» **Task to complete**:
From the records below, output exactly the lines running from the line containing "of lines 16-17, 45" through the line containing "(** The body", and no others.

» **Data in this exercise**:

Lemma X3_orphan_defaults_witness :
  (hash (ex_tree "t9" []) ∉ map hash ([ex_commit "c1" "t1" None] ++ [ex_blob "b9"]))
  ∧ (∀ n, ¬ pathFromSeed ([ex_commit "c1" "t1" None] ++ ex_tree "t9" [] :: [ex_blob "b9"])
             n (hash (ex_tree "t9" [])))
  ∧ ∃ p, JsMap.get "t9" (defaultPositions graphConsts
                            [ex_commit "c1" "t1" None; ex_tree "t9" []; ex_blob "b9"])
         = Some p
         ∧ pos_depth p = 0 ∧ pos_x p = 300.
Proof.
  assert (Hun : hash (ex_tree "t9" [])
                ∉ map hash ([ex_commit "c1" "t1" None] ++ [ex_blob "b9"])).
  { apply (bool_decide_unpack _). vm_compute. exact I. }
  assert (Hno : ∀ n, ¬ pathFromSeed
                        ([ex_commit "c1" "t1" None] ++ ex_tree "t9" [] :: [ex_blob "b9"])
                        n (hash (ex_tree "t9" []))).
  { intros n Hp. apply computeDepthMap_complete in Hp as (m & Hm & _).
    vm_compute in Hm. discriminate Hm. }
  split; [exact Hun|]. split; [exact Hno|].
  destruct (X3_orphan_defaults graphConsts [ex_commit "c1" "t1" None] [ex_blob "b9"]
              (ex_tree "t9" []) Hun Hno) as (p & Hp & Hd & Hx).
  exists p. split; [exact Hp|]. split; [exact Hd|exact Hx].
Defined.

(** X4. The entry of an object whose identifier no other object shares has
    the kind of the object; a commit is in the commit column with depth -1
    and its message as label; a tree or blob is labelled with its first name
    or, without names, with the first six characters of its hash; a tag has
    depth 0 and the first six characters of its hash as label. *)
Theorem X4_entry_kind_and_label (K : LayoutConsts) (l1 l2 : list GitObject) (o : GitObject) :
  hash o ∉ map hash (l1 ++ l2) →
  ∃ p, JsMap.get (hash o) (defaultPositions K (l1 ++ o :: l2)) = Some p
       ∧ pos_type p = type o
       ∧ match o with
         | Commit c => pos_x p = COL_WIDTH_COMMIT K ∧ pos_depth p = -1
                       ∧ pos_label p = commit_message c
         | Tree t => pos_label p = nodeLabel (tree_names t) (tree_hash t)
         | Blob b => pos_label p = nodeLabel (blob_names b) (blob_hash b)
         | Tag g => pos_depth p = 0 ∧ pos_label p = String.substring 0 6 (tag_hash g)
         end.
Proof.
  intros Hn. destruct o as [c|t|b|g]; simpl in *.
  - eexists. split; [by apply commit_position|]. done.
  - eexists. split; [by apply tree_position|]. done.
  - eexists. split; [by apply blob_position|]. done.
  - eexists. split; [by apply tag_position|]. done.
Qed.

Lemma X4_entry_kind_and_label_witness :
  (hash (ex_blob "b1234567") ∉ map hash ([ex_commit "c1" "t1" None] ++ []))
  ∧ ∃ p, JsMap.get "b1234567" (defaultPositions graphConsts
                                  [ex_commit "c1" "t1" None; ex_blob "b1234567"])
         = Some p
         ∧ pos_type p = blob ∧ pos_label p = "b12345".
Proof.
  assert (Hun : hash (ex_blob "b1234567") ∉ map hash ([ex_commit "c1" "t1" None] ++ [])).
  { apply (bool_decide_unpack _). vm_compute. exact I. }
  split; [exact Hun|].
  destruct (X4_entry_kind_and_label graphConsts [ex_commit "c1" "t1" None] []
              (ex_blob "b1234567") Hun) as (p & Hp & Hty & Hl).
  exists p. split; [exact Hp|]. split; [exact Hty|exact Hl].
Defined.

(** X5. A tag whose target resolves to an object that is not itself a tag
    stands beside the layout entry of that object: 80 pixels to its left on
    the same row in the component as it is now (every tag of one target on
    the same spot), and in the earlier revision in the target's column,
    30 + 20 * index pixels below it.  (No other object shares the tag's
    identifier.) *)
Theorem X5_tag_beside_target (K : LayoutConsts) (l1 l2 : list GitObject) (g : TagObject) :
  tag_hash g ∉ map hash (l1 ++ l2) →
  is_Some (objectMap (l1 ++ Tag g :: l2) !! tag_objectHash g) →
  tag_objectHash g ∉ map tag_hash (tagsOf (l1 ++ Tag g :: l2)) →
  ∃ tp p,
    JsMap.get (tag_objectHash g) (defaultPositions K (l1 ++ Tag g :: l2)) = Some tp
    ∧ JsMap.get (tag_hash g) (defaultPositions K (l1 ++ Tag g :: l2)) = Some p
    ∧ (pos_x p, pos_y p)
      = tagBeside K (pos_x tp) (pos_y tp) (Z.of_nat (length (tagsOf l1))).
Proof.
  intros Hn [o Ho] Hnt.
  pose proof (objectMap_lookup_Some _ _ _ Ho) as [Hin Hh].
  destruct (defaultPositions_get_is_Some K _ o Hin) as [tp Htp].
  rewrite Hh in Htp. exists tp. eexists. split; [done|].
  split; [by apply tag_position|].
  assert (Hbefore : JsMap.get (tag_objectHash g)
                      (beforeTag K (l1 ++ Tag g :: l2) (tagsOf l1)) = Some tp).
  { rewrite <- Htp, get_through_tags by done. unfold beforeTag, forEach.
    apply (forEachFrom_get_other tag_hash
             (λ g' i pm, tagPosition K (objectMap (l1 ++ Tag g :: l2)) g' i pm)).
    intros Hin'. apply Hnt. unfold tagsOf. rewrite omap_middle, map_app.
    apply elem_of_app. by left. }
  unfold tagPosition. cbn [pos_x pos_y]. rewrite Ho, Hh, Hbefore.
  by destruct (tagBeside K _ _ _).
Qed.

Lemma X5_tag_beside_target_witness :
  (tag_hash {| tag_hash := "v1"; tag_objectHash := "c1" |}
   ∉ map hash ([ ex_commit "c1" "t1" (Some ["c0"]); ex_commit "c0" "t0" None;
                 ex_tree "t1" ["t2"; "b1"]; ex_tree "t2" ["b1"; "b2"];
                 ex_blob "b1"; ex_blob "b2" ] ++ [ex_tag "v2" "gone"]))
  ∧ is_Some (objectMap ex_repo !! "c1")
  ∧ ("c1" ∉ map tag_hash (tagsOf ex_repo))
  ∧ ∃ tp p, JsMap.get "c1" (defaultPositions graphConsts ex_repo) = Some tp
            ∧ JsMap.get "v1" (defaultPositions graphConsts ex_repo) = Some p
            ∧ (pos_x p, pos_y p) = (pos_x tp - 80, pos_y tp).
Proof.
  assert (Hun : tag_hash {| tag_hash := "v1"; tag_objectHash := "c1" |}
   ∉ map hash ([ ex_commit "c1" "t1" (Some ["c0"]); ex_commit "c0" "t0" None;
                 ex_tree "t1" ["t2"; "b1"]; ex_tree "t2" ["b1"; "b2"];
                 ex_blob "b1"; ex_blob "b2" ] ++ [ex_tag "v2" "gone"])).
  { apply (bool_decide_unpack _). vm_compute. exact I. }
  assert (Hres : is_Some (objectMap ex_repo !! "c1")) by (vm_compute; eauto).
  assert (Hnt : "c1" ∉ map tag_hash (tagsOf ex_repo)).
  { apply (bool_decide_unpack _). vm_compute. exact I. }
  split; [exact Hun|]. split; [exact Hres|]. split; [exact Hnt|].
  exact (X5_tag_beside_target graphConsts
           [ ex_commit "c1" "t1" (Some ["c0"]); ex_commit "c0" "t0" None;
             ex_tree "t1" ["t2"; "b1"]; ex_tree "t2" ["b1"; "b2"];
             ex_blob "b1"; ex_blob "b2" ] [ex_tag "v2" "gone"]
           {| tag_hash := "v1"; tag_objectHash := "c1" |} Hun Hres Hnt).
Defined.
(** Modelled from the spec: the node view of [types/graph], with its
    identifier, its optional path and its rows (layout fields left
    out). *)
Record NodeData : Type := {
  node_id : string;
  node_text : list NodeRow;
  node_path : option (list segment)
}.

(** One element of [updates]: [{ index, value }]. *)
Record Update : Type := {
  upd_index : nat;
  upd_value : scalar
}.

(** *** normalizeNodeData *)

(** The test [row.type !== "array" && row.type !== "object" && row.key]
    of lines 16-17, 45 and 71, giving the key when the test passes. *)
Definition editable_key (row : NodeRow) : option string :=
  match row_type row with
  | TArray | TObject => None
  | _ => truthy_key (row_key row)
  end.

(** The body of the [forEach] over the rows (lines 15-19):
    [obj[row.key] = row.value] on the object of line 14. *)
Definition add_row (obj : plain) (row : NodeRow) : plain :=
  match editable_key row with
  | Some k => plain_set k (row_value row) obj
  | None => obj
  end.

(** The own properties of [obj] when the loop has run. *)
Definition row_object (nodeRows : list NodeRow) : list (string * value) :=
  own (foldl add_row empty_plain nodeRows).

(** The serialisation of an object is never undefined, so the last
    branch of [stringify_object] is not taken. *)
Definition stringify_object (obj : list (string * value)) : string :=
  match JSON.stringify (VObj obj) with
  | Some s => s
  | None => EmptyString
  end.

» **Response to this exercise**:
    of lines 16-17, 45 and 71, giving the key when the test passes. *)
Definition editable_key (row : NodeRow) : option string :=
  match row_type row with
  | TArray | TObject => None
  | _ => truthy_key (row_key row)
  end.

(** The body of the [forEach] over the rows (lines 15-19):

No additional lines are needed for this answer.